I had an interesting session in Sao Paulo, Brazil recently when a group of about 40 people listened to my talk based on my book, The Open Innovation Revolution.
Brazil is definitely an interesting place and I appreciate getting the opportunity to develop new perspectives on my global understanding of innovation.
A question got us into a discussion on how companies should engage with open innovation activities. On this, I really try to emphasize that companies should not engage with open innovation until their internal innovation processes work well. Make order in your own house before you bring in the guests.
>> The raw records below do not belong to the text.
(** [error?.message] *)
Definition message_of (error : JsError) : option string :=
  match error with
  | ErrObject o => err_message o
  | _ => None
  end.

(** [error?.error?.message] *)
Definition inner_message_of (error : JsError) : option string :=
  match error with
  | ErrObject o => from_option inner_message None (err_error o)
  | _ => None
  end.

(** [error?.status || error?.code || error?.error?.code] *)
Definition status_of (error : JsError) : Js.value :=
  match error with
  | ErrObject o =>
      Js.or (err_status o)
        (Js.or (err_code o) (from_option inner_code Js.Undefined (err_error o)))
  | _ => Js.Undefined
  end.

(** The text [isRetryableError] lower-cases:
    [error?.message || error?.error?.message ||
     (typeof error === 'string' ? error : JSON.stringify(error))].
    [None] stands for [undefined] ([JSON.stringify(undefined)]). *)
Definition error_text (error : JsError) : option string :=
  match Js.nonempty (message_of error) with
  | Some m => Some m
  | None =>
      match Js.nonempty (inner_message_of error) with
      | Some m => Some m
      | None =>
          match error with
          | ErrString s => Some s
          | ErrObject o => Some (err_json o)
          | ErrUndefined => None
          end
      end
  end.

(** The first test of [isRetryableError]: the 429 / quota family. *)
Definition quota_test (status : Js.value) (msg : string) : bool :=
  Js.is_num status 429 || Js.includes msg "429" || Js.includes msg "quota"
  || Js.includes msg "resource_exhausted".

(** The second test of [isRetryableError]: network and server errors. *)
Definition network_test (status : Js.value) (msg : string) : bool :=
  Js.includes msg "error code: 6" || Js.includes msg "failed to fetch"
  || Js.includes msg "networkerror" || Js.is_num status 503
  || Js.is_num status 504.
Lemma one_timer_step immediate (e : debounce_event Args) s :
  one_timer s -> one_timer (JS.exec (debounce_handle immediate e) s).
Proof.
  intros Hs. destruct e as [args | i].
  - right. exists (nextTimer s), args. split; [| by apply one_timer_call].
    unfold JS.exec. by rewrite call_run.
  - destruct Hs as [[Ht Hsch] | (j & a & Ht & Hsch)].
    + left. unfold JS.exec. cbn [debounce_handle].
      unfold JS.bind, JS.gets. by rewrite Hsch, lookup_nil.
    + destruct i as [|i].
      * left. unfold JS.exec. by rewrite (expire_run _ _ _ _ Hsch).
      * right. exists j, a. unfold JS.exec. cbn [debounce_handle].
        unfold JS.bind, JS.gets. by rewrite Hsch.
Qed.

(** X23: a debounced function has at most one timer scheduled, the one
    its closure remembers, whatever the calls and however late the timers
    run. *)
Theorem debounce_keeps_one_timer
  (immediate : bool) (es : list (debounce_event Args)) s :
  one_timer s -> one_timer (debounce_run immediate es s).
Proof.
  revert s. induction es as [|e es IH]; intros s Hs; [done |].
  cbn [debounce_run fold_left]. apply IH. by apply one_timer_step.
Qed.

Lemma last_cons_default (l : list Args) (a b : Args) :
  List.last (b :: l) a = List.last l b.
Proof.
  revert a b. induction l as [|c l IH]; intros a b; [done |].
  change (List.last (b :: c :: l) a) with (List.last (c :: l) a).
  by rewrite (IH a c), (IH b c).
Qed.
I have given this advice for almost two years now. I still think it holds true. However, the discussion got me to reflect upon that we are getting nearer to the beginning of the end of the open innovation era. It will still take several years, but as I think more about this I realize that I pick up more and more signs that we no longer need to focus that much on open innovation itself.
One key sign is that companies other than just the open innovation pioneer, Procter & Gamble have reached a level of innovation maturity in which they no longer distinguish that much between their internal and external driven innovation activities. This just melts together and it is simply just called innovation. Not open innovation, co-creation or other fancy words, just innovation. It does, however, have a key external element to it.
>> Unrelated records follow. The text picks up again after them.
Lemma soldOut_commit (ctx : Context) (f : Invocation) (l : Ledger) :
  soldOut l -> soldOut (commit ctx f l).
Proof.
  unfold soldOut. intros Hl i s Hlook Hsold.
  destruct f;
    try (tx_unfold; unfold saleKey, proposalKey, auctionKey in *;
         repeat case_match; simplify_eq; lookup_cases;
         solve [eauto | discriminate Hsold]).
  unfold commit, invoke, buyCredits, parseSale, bind, ret, throw, getState,
    putState in Hlook.
  unfold saleKey in *.
  destruct (l !! "sale_${saleId}") as [[g | p | a | s0 | t] |] eqn:Hs0;
    cbn -[parseInt] in Hlook; try solve [eapply Hl; eauto; congruence].
  - destruct (sold s0) eqn:Hunsold; cbn -[parseInt] in Hlook;
      [eapply Hl; eauto; congruence |].
    rewrite lookup_insert_eq in Hlook. injection Hlook as <-. cbn in *.
    destruct (sub _ _) as [| r]; cbn in *; [discriminate Hsold |].
    destruct (r =? 0) eqn:Hr; [f_equal; lia | discriminate Hsold].
  - destruct t; cbn in Hlook; eapply Hl; eauto; congruence.
Qed.

(** X22. In every ledger reached from the empty one, whatever the
    arguments of the invocations, a stored sale that is marked sold has
    creditsForSale exactly 0. *)
Theorem sold_means_nothing_left (txs : list (Context * Invocation))
    (saleId : string) (s : Sale) :
  run txs ∅ !! saleKey saleId = Some (JSON_sale s) ->
  sold s = true ->
  creditsForSale s = JInt 0.
Proof.
  assert (forall l, soldOut l -> soldOut (run txs l)) as Hrun.
  { induction txs as [| [ctx f] rest IH]; intros l Hl; [exact Hl |].
    cbn [run]. apply IH, soldOut_commit, Hl. }
  apply Hrun. intros i q Hq. rewrite lookup_empty in Hq. discriminate Hq.
Qed.
(** * dbtpl: row-literal codec and pgx SQL builder

    A shallow embedding of the Go sources
      - [row_marshaler/errors.go], [row_marshaler/parser.go],
        [row_marshaler/tags.go], [row_marshaler/types.go],
        [row_marshaler/marshaler.go]
      - [templates/pgx/pgx.go]
    Go [string]s are byte sequences and are modelled by [string] (a list of
    8-bit [ascii] bytes); Go [int]s are modelled by [Z]; [map[int]T] by
    [gmap Z T]; fallible functions return [result]. *)

From Stdlib Require Import ZArith Ascii String List Lia Bool Permutation.
From Stdlib Require Import Decimal DecimalString DecimalZ DecimalPos DecimalN.
From stdpp Require Import base option list gmap strings sorting.

Local Open Scope Z_scope.

#[local] Arguments String.append !_ _ : simpl nomatch.
#[local] Set Warnings "-register-all".

(** ** Bytes and Go string helpers *)

Module Bytes.

Definition dquote    : ascii := "034"%char.
Definition backslash : ascii := "092"%char.
Definition newline   : ascii := "010"%char.
Definition creturn   : ascii := "013"%char.
Definition tab       : ascii := "009"%char.
Definition nul       : ascii := "000"%char.
Definition comma     : ascii := ","%char.
Definition lparen    : ascii := "("%char.
Definition rparen    : ascii := ")"%char.

Definition code (c : ascii) : N := N_of_ascii c.

(** [unicode.IsSpace(rune(c))] for a single byte [c]: the Latin-1 white
    space characters are TAB, LF, VT, FF, CR, SPACE, U+0085 and U+00A0. *)
Definition isSpace (c : ascii) : bool :=
  existsb (N.eqb (code c)) [9; 10; 11; 12; 13; 32; 133; 160]%N.

(** The [asciiSpace] table of package [strings]. *)
Definition isAsciiSpace (c : ascii) : bool :=
  existsb (N.eqb (code c)) [9; 10; 11; 12; 13; 32]%N.

Definition isUpper (c : ascii) : bool := (65 <=? code c)%N && (code c <=? 90)%N.
Definition isLower (c : ascii) : bool := (97 <=? code c)%N && (code c <=? 122)%N.
Definition isDigit (c : ascii) : bool := (48 <=? code c)%N && (code c <=? 57)%N.

Definition toLower (c : ascii) : ascii :=
  if isUpper c then ascii_of_N (code c + 32) else c.
Definition toUpper (c : ascii) : ascii :=
  if isLower c then ascii_of_N (code c - 32) else c.

End Bytes.

Module Str.

Definition len (s : string) : Z := Z.of_nat (String.length s).

Definition single (c : ascii) : string := String c EmptyString.

(** [s[i:]] *)
Fixpoint drop (n : nat) (s : string) : string :=
  match n, s with
  | O, _ => s
  | S n', String _ s' => drop n' s'
  | S _, EmptyString => EmptyString
  end.

(** [s[:i]] *)
Fixpoint take (n : nat) (s : string) : string :=
  match n, s with
  | S n', String c s' => String c (take n' s')
  | _, _ => EmptyString
  end.

(** [s[i:j]] *)
Definition slice (i j : Z) (s : string) : string :=
  take (Z.to_nat (j - i)) (drop (Z.to_nat i) s).

Fixpoint rev_onto (s acc : string) : string :=
  match s with
  | EmptyString => acc
  | String c s' => rev_onto s' (String c acc)
  end.
Definition rev (s : string) : string := rev_onto s EmptyString.

Fixpoint map (f : ascii -> ascii) (s : string) : string :=
  match s with
  | EmptyString => EmptyString
  | String c s' => String (f c) (map f s')
  end.

Fixpoint isPrefix (p s : string) : bool :=
  match p, s with
  | EmptyString, _ => true
  | String a p', String b s' => Ascii.eqb a b && isPrefix p' s'
  | String _ _, EmptyString => false
  end.

(** The longest prefix all of whose bytes satisfy [p], and what follows. *)
Fixpoint span (p : ascii -> bool) (s : string) : string * string :=
  match s with
  | EmptyString => (EmptyString, EmptyString)
  | String c s' =>
      if p c then let '(a, b) := span p s' in (String c a, b)
      else (EmptyString, s)
  end.

Fixpoint forallb (p : ascii -> bool) (s : string) : bool :=
  match s with
  | EmptyString => true
  | String c s' => p c && forallb p s'
  end.

Definition startsWith (c : ascii) (s : string) : bool :=
  match s with
  | String d _ => Ascii.eqb d c
  | EmptyString => false
  end.
(** A record as the handler writes it: six cells, a non-empty email in
    normal form (lower case, trimmed) and a non-empty, trimmed session
    name. *)
Definition recordOk (r : list string) : Prop :=
  length r = 6%nat /\
  cell 0 r <> ""%string /\ toLowerCase (cell 0 r) = cell 0 r /\ trim (cell 0 r) = cell 0 r /\
  cell 2 r <> ""%string /\ trim (cell 2 r) = cell 2 r.

(** The stored session, if it has a name, has a non-empty trimmed one. *)
Definition sessionTrimmed (w : world) : Prop :=
  forall n t a, currentSession w = Some (Session n t a) -> n <> ""%string /\ trim n = n.
(** * Properties *)

Section Properties.

Variable formatDate : Z -> string -> string.
Variable toISOString : Z -> string.
Variable retyped : string -> bool.

Local Abbreviation startSession := (startSession toISOString).
Local Abbreviation strictEquals := (strictEquals retyped).
Local Abbreviation sameSubmission := (sameSubmission retyped).
Local Abbreviation handleStudentSubmission :=
  (handleStudentSubmission formatDate toISOString retyped).
Local Abbreviation doPost := (doPost formatDate toISOString retyped).
Local Abbreviation serve := (serve formatDate toISOString retyped).
Local Abbreviation run := (run formatDate toISOString retyped).
Local Abbreviation submissionEnds := (submissionEnds formatDate toISOString retyped).
Local Abbreviation submissionKey := (submissionKey retyped).
Local Abbreviation ledgerOk := (ledgerOk retyped).
(** ** Strings *)

Section StringFacts.

Lemma lowerChar_idem c : lowerChar (lowerChar c) = lowerChar c.
Proof. destruct c as [[] [] [] [] [] [] [] []]; reflexivity. Qed.

Lemma isWhiteSpace_lowerChar c : isWhiteSpace (lowerChar c) = isWhiteSpace c.
Proof. destruct c as [[] [] [] [] [] [] [] []]; reflexivity. Qed.

Lemma toLowerCase_idem s : toLowerCase (toLowerCase s) = toLowerCase s.
Proof. induction s as [|c r IH]; simpl; [done|]. by rewrite lowerChar_idem, IH. Qed.

Lemma toLowerCase_trimStart s : toLowerCase (trimStart s) = trimStart (toLowerCase s).
Proof.
  induction s as [|c r IH]; simpl; [done|].
  rewrite isWhiteSpace_lowerChar. by destruct (isWhiteSpace c).
Qed.

Lemma toLowerCase_trimEnd s : toLowerCase (trimEnd s) = trimEnd (toLowerCase s).
Proof.
  induction s as [|c r IH]; simpl; [done|].
  rewrite <- IH, isWhiteSpace_lowerChar.
  destruct (trimEnd r); simpl; [by destruct (isWhiteSpace c)|done].
Qed.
Granted, the large huge majority of companies have not yet reached this maturity. Most are not even close. However, we are reaching a tipping point in which the buzz of open innovation will decline and it will do so fast.
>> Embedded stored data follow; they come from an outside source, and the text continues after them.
Lemma examined_settle i how ps p :
  ps !! i = Some p → settled p = Pending → how ≠ Pending →
  examined (alter (λ p, {| batchKeys := batchKeys p; commands := commands p;
                           settled := how |}) i ps)
  = (examined ps + Z.of_nat (length (batchKeys p)))%Z.
Proof.
  intros Hp Hpend Hhow. revert i Hp. unfold examined.
  induction ps as [|q ps IH]; intros [|i] Hp; try done.
  - inversion Hp; subst q. cbn [alter list_alter].
    rewrite filter_cons_True by done.
    rewrite (filter_cons_False _ p) by (intros Hx; by apply Hx).
    rewrite fmap_cons, total_cons. cbn [batchKeys]. lia.
  - cbn [alter list_alter]. simpl in Hp. specialize (IH i Hp).
    rewrite !filter_cons. cbn [alter] in IH.
    destruct (decide (settled q ≠ Pending));
      rewrite ?fmap_cons, ?total_cons; lia.
Qed.

Lemma chosen_length flag selected ms :
  length (chosen c flag selected ms) ≤ length ms.
Proof. apply prefix_length, chosen_sublist. Qed.

(** the counter of selected keys stays within the keys of the pages
    whose promise has settled *)
Lemma dispatch_examined e s s' :
  dispatch c e s = Some s' →
  (0 ≤ streamKeysSelected s ≤ examined (pipelinePromises s))%Z →
  (0 ≤ streamKeysSelected s' ≤ examined (pipelinePromises s'))%Z.
Proof.
  intros He Hs. unfold dispatch in He.
  apply fmap_Some in He as (s1 & He & ->).
  destruct (continuation_fields c s1) as (_ & -> & _ & -> & _).
  destruct e as [keys| |i results|i|err].
  - destruct (paused s || ended s); [done|]. inversion He; subst.
    unfold on_data. cbn [atSelectLimit streamKeysScanned].
    destruct (atSelectLimit s || _); unfold call_endScan;
      cbn [endScan]; [destruct (endScan s)|]; simpl;
      rewrite examined_app; unfold examined at 2; simpl; lia.
  - destruct (ended s); [done|]. inversion He; subst.
    unfold on_end, call_endScan. cbn [endScan].
    by destruct (endScan s).
  - apply bind_Some in He as (p & Hp & He). inversion He; subst.
    apply pending_lookup in Hp as [Hp Hpend]. unfold on_results.
    pose proof (examine_emits c results 0 (batchKeys p) s) as [_ Hsel].
    destruct (examine c results 0 (batchKeys p) s) as [s1 r] eqn:Hex.
    apply examine_spec in Hex as ((Hps & _) & _).
    simpl in Hsel. unfold settle. simpl. rewrite Hps, Hsel.
    rewrite (examined_settle i _ _ p Hp Hpend) by (by destruct r).
    pose proof (chosen_length (atSelectLimit s) (streamKeysSelected s)
                  (matching c results 0 (batchKeys p))).
    pose proof (matching_length c results 0 (batchKeys p)). lia.
  - apply bind_Some in He as (p & Hp & He). inversion He; subst.
    apply pending_lookup in Hp as [Hp Hpend]. unfold settle. simpl.
    rewrite (examined_settle i _ _ p Hp Hpend) by done. lia.
  - inversion He; subst. unfold on_error. by destruct (errored s).
Qed.

Lemma run_examined events s s' :
  run c events s = Some s' →
  (0 ≤ streamKeysSelected s ≤ examined (pipelinePromises s))%Z →
  (0 ≤ streamKeysSelected s' ≤ examined (pipelinePromises s'))%Z.
Proof.
  revert s. induction events as [|e events IH]; simpl; intros s Hrun Hs.
  - by inversion Hrun; subst.
  - apply bind_Some in Hrun as (s1 & He & Hrun).
    eauto using dispatch_examined.
Qed.

(** the promise of a page settles as the callback returns or throws *)
Lemma dispatch_settles i results s s' :
  dispatch c (ExecFulfilled i results) s = Some s' →
  ∃ p, pending i s = Some p
    ∧ pipelinePromises s' !! i
      = Some {| batchKeys := batchKeys p; commands := commands p;
                settled :=
                  if bool_decide (width c * length (batchKeys p)
                                  ≤ length results)
                  then Fulfilled else Rejected |}
    ∧ ∀ j, j ≠ i → pipelinePromises s' !! j = pipelinePromises s !! j.
Proof.
  intros He. unfold dispatch in He.
  apply fmap_Some in He as (s1 & He & ->).
  destruct (continuation_fields c s1) as (_ & -> & _).
  apply bind_Some in He as (p & Hp & He). inversion He; subst.
  exists p. split; [done|].
  apply pending_lookup in Hp as [Hp Hpend]. unfold on_results.
  assert ((examine c results 0 (batchKeys p) s).2
          = bool_decide (width c * length (batchKeys p) ≤ length results))
    as Hret.
  { destruct (batchKeys p) as [|key keys] eqn:Hkeys.
    - simpl. symmetry. apply bool_decide_eq_true. lia.
    - by rewrite examine_returns. }
  destruct (examine c results 0 (batchKeys p) s) as [s1 r] eqn:Hex.
  apply examine_spec in Hex as ((Hps & _) & _).
  simpl in Hret. subst r. unfold settle. simpl. rewrite Hps. split.
  - by rewrite list_lookup_alter_eq, Hp.
  - intros j Hj. by rewrite list_lookup_alter_ne.
Qed.
End counter_facts.

Section limit_edge_facts.
Context `{Conversions} `{TimeframeParser}.
Variable c : scan.

(** with [limit] a number L, the flag follows the counter from the first
    selection on: the loop stops at the larger of 1 and L *)
Lemma examine_within_max L results i keys s :
  prop (options c) "limit" = VNum (Fin L) →
  within_limit (Z.max 1 L) s →
  within_limit (Z.max 1 L) (examine c results i keys s).1.
Proof.
  intros HL. revert i s.
  induction keys as [|key keys IH]; intros i s Hs; [done|].
  rewrite examine_replies.
  destruct (replies_of c results i) as [[idletime ttl]|]; [|done].
  apply IH.
  destruct (atSelectLimit s) eqn:Hat; cbn [negb andb]; [done|].
  destruct (selects c idletime ttl); [|done].
  destruct Hs as [[Hlo Hhi] Hiff]. rewrite Hat in Hiff.
  assert (streamKeysSelected s < Z.max 1 L)%Z as Hlt.
  { destruct (Z.lt_ge_cases (streamKeysSelected s) (Z.max 1 L)); [done|].
    by destruct Hiff as [_ Hiff]; specialize (Hiff ltac:(lia)). }
  unfold within_limit, select. simpl. rewrite HL.
  split; [lia|]. rewrite ge_Fin, bool_decide_eq_true. lia.
Qed.

(** without a limit the flag is never set *)
Lemma examine_unlimited results i keys s :
  prop (options c) "limit" = VNum PosInf →
  atSelectLimit s = false →
  atSelectLimit (examine c results i keys s).1 = false.
Proof.
  intros HL. revert i s.
  induction keys as [|key keys IH]; intros i s Hs; [done|].
  rewrite examine_replies.
  destruct (replies_of c results i) as [[idletime ttl]|]; [|done].
  apply IH. rewrite Hs. cbn [negb andb].
  destruct (selects c idletime ttl); [|done].
  unfold select. simpl. by rewrite HL.
Qed.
This is actually a good thing as this is a sign that open innovation is now accepted as a valid business strategy and that companies focus on actually making this happen rather than just implementing lots of crowd-sourcing initiatives and then justify this as open innovation strategies.
But it is, perhaps, the end of the beginning as open innovation becomes more reality than hype.
Let me re-phrase a great Churchill quote: This is not the end of open innovation. It is not even the beginning of the end. But it is, perhaps, the end of the beginning as open innovation becomes more reality than hype.
So what will come next? Open innovation will no longer be viewed upon as the most important thing in the innovation community. It is still very important, but it needs to be put into a perspective in which two other elements: fast and global, are just as important. I recently shared some early thoughts on this in a blog post titled Fast, Open and Global – The Future of Innovation.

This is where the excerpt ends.